Space‐Efficient 3D Microalgae Farming with Optimized Resource Utilization for Regenerative Food

Abstract Photosynthetic microalgae produce valuable metabolites and are a source of sustainable food that supports life without compromising arable land. However, the light self‐shading, excessive water supply, and insufficient space utilization in microalgae farming have limited its potential in the inland areas most in need of regenerative food solutions. Herein, this work develops a 3D polysaccharide‐based hydrogel scaffold for vertically farming microalgae without needing liquid media. This liquid‐free strategy is compatible with diverse microalgal species and enables the design of living microalgal frameworks with customizable architectures that enhance light and water utilization.

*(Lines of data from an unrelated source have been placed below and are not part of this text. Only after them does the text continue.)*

Lemma unknown_response_id_blocks_witness :
  exists m, worker demo_unknown = WDeliver m /\
    responders demo_unknown !! 7 = Some 0%nat /\
    forall r', rtc (step demo_calls) demo_unknown r' ->
      worker r' = WDeliver m /\
      forall id c, responders demo_unknown !! id = Some c -> results r' !! c = None.
Proof.
  eexists. split; [vm_compute; reflexivity|]. split; [vm_compute; reflexivity|]. intros r' Hr.
  apply (unknown_response_id_blocks demo_calls demo_unknown r');
    [exact demo_unique|exact demo_unknown_reachable|vm_compute; reflexivity|vm_compute; reflexivity|exact Hr].
Defined.

Lemma oneway_request_blocks_drainer_witness :
  exists e, drainer demo_drained = DSend e None /\
    omap responseChan (requestChan demo_drained) = [0%nat] /\
    forall r', rtc (step demo_oneway_calls) demo_drained r' ->
      drainer r' = DSend e None /\
      forall q c, q ∈ requestChan demo_drained -> responseChan q = Some c -> results r' !! c = None.
Proof.
  eexists. split; [vm_compute; reflexivity|]. split; [vm_compute; reflexivity|]. intros r' Hr.
  apply (oneway_request_blocks_drainer demo_oneway_calls demo_drained r');
    [exact demo_oneway_unique|exact demo_drained_reachable|vm_compute; reflexivity|exact Hr].
Defined.
Lemma take_without i es e :
  0 < i -> es !! Z.to_nat (i - 1) = Some e ->
  take (Z.to_nat (i - 1)) (without i es) = take (Z.to_nat (i - 1)) es.
Proof.
  intros Hi He. apply list_eq. intros j. pose proof (lookup_lt_Some _ _ _ He).
  destruct (decide (j < Z.to_nat (i - 1))%nat).
  - rewrite !lookup_take_lt by done. by apply without_before.
  - by rewrite !lookup_take_ge by lia.
Qed.

Lemma respond_loop_run fuel w e0 es i :
  shows w e0 es -> 1 <= i -> Forall (fun e => is_satisfied e = false) (take (Z.to_nat (i - 1)) es) ->
  (length es < fuel + Z.to_nat i)%nat ->
  exists w' out es', respond_loop fuel i w = (w', Ok tt) /\ shows w' e0 es' /\
    es ≡ₚ out ++ es' /\ Forall is_satisfied out /\ Forall (fun e => is_satisfied e = false) es' /\
    sent w' = sent w ++ (response_to <$> out) /\ ids w' = ids w /\ issued w' = issued w.
Proof.
  revert w es i. induction fuel as [|fuel IH]; intros w es i Hw Hi Hall Hf.
  - exists w, [], es. rewrite take_ge in Hall by lia. simpl. by rewrite app_nil_r.
  - simpl. unfold bind, get. rewrite (sh_items _ _ _ Hw), length_fmap.
    destruct (Z.ltb_spec i (len (e0 :: es))) as [Hlt|Hge].
    2:{ exists w, [], es. rewrite take_ge in Hall by (simpl in Hge; lia). simpl. by rewrite app_nil_r. }
    simpl in Hlt. destruct (lookup_lt_is_Some_2 es (Z.to_nat (i - 1))) as [e He]; [lia|].
    assert (index (e_item <$> e0 :: es) i = Some (e_item e)) as ->.
    { unfold index. rewrite (proj2 (Z.leb_le 0 i)), list_lookup_fmap by lia.
      replace (Z.to_nat i) with (S (Z.to_nat (i - 1))) by lia. simpl. by rewrite He. }
    unfold must. destruct (satisfied (e_item e)) eqn:Hsat.
    + destruct (send_remove_run w e0 es i e None (Pending (e_item e)) Hw) as (w1&->&Hw1&Hs1&Hd1&Hg1); [lia|done|].
      destruct (IH w1 (without i es) i Hw1) as (w'&out&es'&Hrun&Hw'&Hp&Ho&He'&Hs'&Hd'&Hg'); [done| | |].
      * rewrite (take_without i es e) by (done || lia). done.
      * pose proof (length_without i es e ltac:(lia) He). lia.
      * exists w', (e :: out), es'. rewrite (without_Permutation i es e) by (done || lia).
        split_and!; [done|done|by rewrite Hp|by constructor; [unfold is_satisfied; rewrite Hsat|]|done|..]; try congruence.
        rewrite Hs', Hs1, <- app_assoc. done.
    + destruct (IH w es (i + 1) Hw) as (w'&out&es'&Hrun&Hrest); [lia| |lia|].
      * replace (Z.to_nat (i + 1 - 1)) with (S (Z.to_nat (i - 1))) by lia.
        rewrite (take_S_r _ _ e He). apply Forall_app. split; [done|]. by constructor.
      * by exists w', out, es'.
Qed.

(** ** Requests and cancellations *)

Lemma find_id_spec l i id :
  0 < i ->
  (find_id l i id = 0 /\ id ∉ l) \/ (exists n, find_id l i id = i + Z.of_nat n /\ l !! n = Some id).
Proof.
  revert i. induction l as [|x l IH]; intros i Hi; simpl; [left; split; [done|apply not_elem_of_nil]|].
  destruct (Z.eqb_spec x id) as [->|Hne].
  - right. exists 0%nat. split; [lia|done].
  - destruct (IH (i + 1)) as [[-> Hl]|(n&->&Hl)]; [lia|left|right].
    + split; [done|]. by apply not_elem_of_cons.
    + exists (S n). split; [lia|done].
Qed.

Definition canceled (e : entry) : nat * WaitResponse := (e_chan e, mkWaitResponse (Some ErrCanceled) 0).

Lemma process_cancel_run w e0 es id :
  shows w e0 es ->
  (process_cancel id w = (w, Ok tt) /\ id ∉ e_id <$> es) \/
  exists w' e es', process_cancel id w = (w', Ok tt) /\ e_id e = id /\ es ≡ₚ e :: es' /\
    shows w' e0 es' /\ sent w' = sent w ++ [canceled e] /\ ids w' = ids w /\ issued w' = issued w.
Proof.
  intros Hw. unfold process_cancel, bind, get. rewrite (sh_ids _ _ _ Hw), fmap_cons, skipn_cons, drop_0.
  destruct (find_id_spec (e_id <$> es) 1 id) as [[Hf Hn]|(n&Hf&Hl)]; [lia|left|right].
  - by rewrite Hf.
  - rewrite Hf, (proj2 (Z.ltb_lt 0 (1 + Z.of_nat n))) by lia.
    apply list_lookup_fmap_Some in Hl as (e&->&He).
    assert (es !! Z.to_nat (1 + Z.of_nat n - 1) = Some e) as He'
      by (by replace (Z.to_nat (1 + Z.of_nat n - 1)) with n by lia).
    destruct (send_remove_run w e0 es (1 + Z.of_nat n) e (Some ErrCanceled) 0 Hw)
      as (w'&Hrun&Hw'&Hs&Hi&Hg); [lia|done|].
    exists w', e, (without (1 + Z.of_nat n) es).
    split_and!; [done|done|by apply without_Permutation; [lia|]|done..].
Qed.

Lemma process_wait_run w e0 es r :
  shows w e0 es ->
  exists w', process_wait r w = (w', Ok tt) /\
    shows w' e0 (es ++ [mkEntry (mkWaitItem (handle r) (signals r) 0) (u64 (ids w + 1)) (responseChan r)]) /\
    sent w' = sent w /\ ids w' = u64 (ids w + 1) /\ issued w' = issued w ++ [u64 (ids w + 1)].
Proof.
  intros [Hi Hd Hc]. eexists. split; [unfold process_wait, bind, modify, get; reflexivity|]. split; [|done].
  constructor; simpl; rewrite ?Hi, ?Hd, ?Hc, fmap_app; done.
Qed.

(** What [WaitMany] reports changes no id and no channel. *)
Lemma shows_report w e0 es pending :
  shows w e0 es -> length pending = length (items w) ->
  exists e0' es', shows (set_items (report pending (items w)) w) e0' es' /\
    e_id <$> es' = e_id <$> es /\ e_chan <$> es' = e_chan <$> es.
Proof.
  intros [Hi Hd Hc] Hl. rewrite Hi, length_fmap in Hl. destruct pending as [|p0 ps]; [done|].
  simpl in Hl. apply Nat.succ_inj in Hl.
  set (upd e p := mkEntry (mkWaitItem (Handle (e_item e)) (WaitFor (e_item e)) p) (e_id e) (e_chan e)).
  assert (forall {A} (f : entry -> A), (forall e p, f (upd e p) = f e) ->
    f <$> zip_with upd es ps = f <$> es) as Hsame.
  { intros A f Hf. clear -Hl Hf. revert ps Hl. induction es as [|e es IH]; intros [|p ps] Hl; simpl in *; try done.
    rewrite Hf. f_equal. apply IH. lia. }
  exists (upd e0 p0), (zip_with upd es ps). split; [|by split; apply Hsame].
  constructor; simpl; [|rewrite Hd; simpl; by rewrite Hsame|rewrite Hc; simpl; by rewrite Hsame].
  rewrite Hi. simpl. f_equal. clear. revert ps. induction es as [|e es IH]; intros [|p ps]; simpl; [done..|].
  by rewrite IH.
Qed.

(** ** The worker and its callers *)

(** What the slices, the log of sends and the ids say together. *)
Definition conserves (w : asyncWaiterWorker) (accepted : list nat) : Prop :=
  exists e0 es gone, shows w e0 es /\
    accepted ≡ₚ (e_chan <$> es) ++ (sent w).*1 /\
    issued w ≡ₚ (e_id <$> es) ++ gone /\
    issued w = u64 <$> seqZ 1 (len (issued w)) /\ ids w = u64 (len (issued w)).

Lemma conserves_respond w l :
  conserves w l -> exists w', respondToSatisfiedWaits w = (w', Ok tt) /\ conserves w' l.
Proof.
  intros (e0&es&gone&Hw&Hl&Hg&Hi&Hd).
  destruct (respond_loop_run (length (items w)) w e0 es 1 Hw)
    as (w'&out&es'&Hrun&Hw'&Hp&_&_&Hs&Hd'&Hg'); [lia|constructor| |].
  { rewrite (sh_items _ _ _ Hw), length_fmap. simpl. lia. }
  exists w'. split; [done|]. exists e0, es', ((e_id <$> out) ++ gone). rewrite Hs, Hd', Hg'.
  split_and!; [done| | |done|done].
  - rewrite Hl, Hp, !fmap_app. rewrite <- list_fmap_compose.
    replace (fst ∘ response_to) with e_chan by done. solve_Permutation.
  - rewrite Hg, Hp, fmap_app. solve_Permutation.
Qed.

Lemma conserves_cancel w l id :
  conserves w l -> exists w', process_cancel id w = (w', Ok tt) /\ conserves w' l.
Proof.
  intros (e0&es&gone&Hw&Hl&Hg&Hi&Hd).
  destruct (process_cancel_run w e0 es id Hw) as [[Hrun _]|(w'&e&es'&Hrun&_&Hp&Hw'&Hs&Hd'&Hg')].
  - exists w. split; [done|]. by exists e0, es, gone.
  - exists w'. split; [done|]. exists e0, es', (e_id e :: gone). rewrite Hs, Hd', Hg'.
    split_and!; [done| | |done|done].
    + rewrite Hl, Hp, fmap_app. simpl. solve_Permutation.
    + rewrite Hg, Hp. simpl. solve_Permutation.
Qed.

Lemma u64_succ z : u64 (u64 z + 1) = u64 (z + 1).
Proof. unfold u64. by rewrite Zplus_mod_idemp_l. Qed.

This approach significantly increases microalgae yield per unit water consumption, with an 8.8‐fold increase compared to traditional methods. Furthermore, the dehydrated hydrogels demonstrate a reduced size and weight (≈70% reduction), but readily recover their vitality upon rehydration. Importantly, valuable natural products can be produced in this system including proteins, carbohydrates, lipids, and carotenoids. This study streamlines microalgae regenerative farming for low‐carbon biomanufacturing by minimizing light self‐shading, relieving water supply, and reducing physical footprints, and democratizing access to efficient aquatic food production.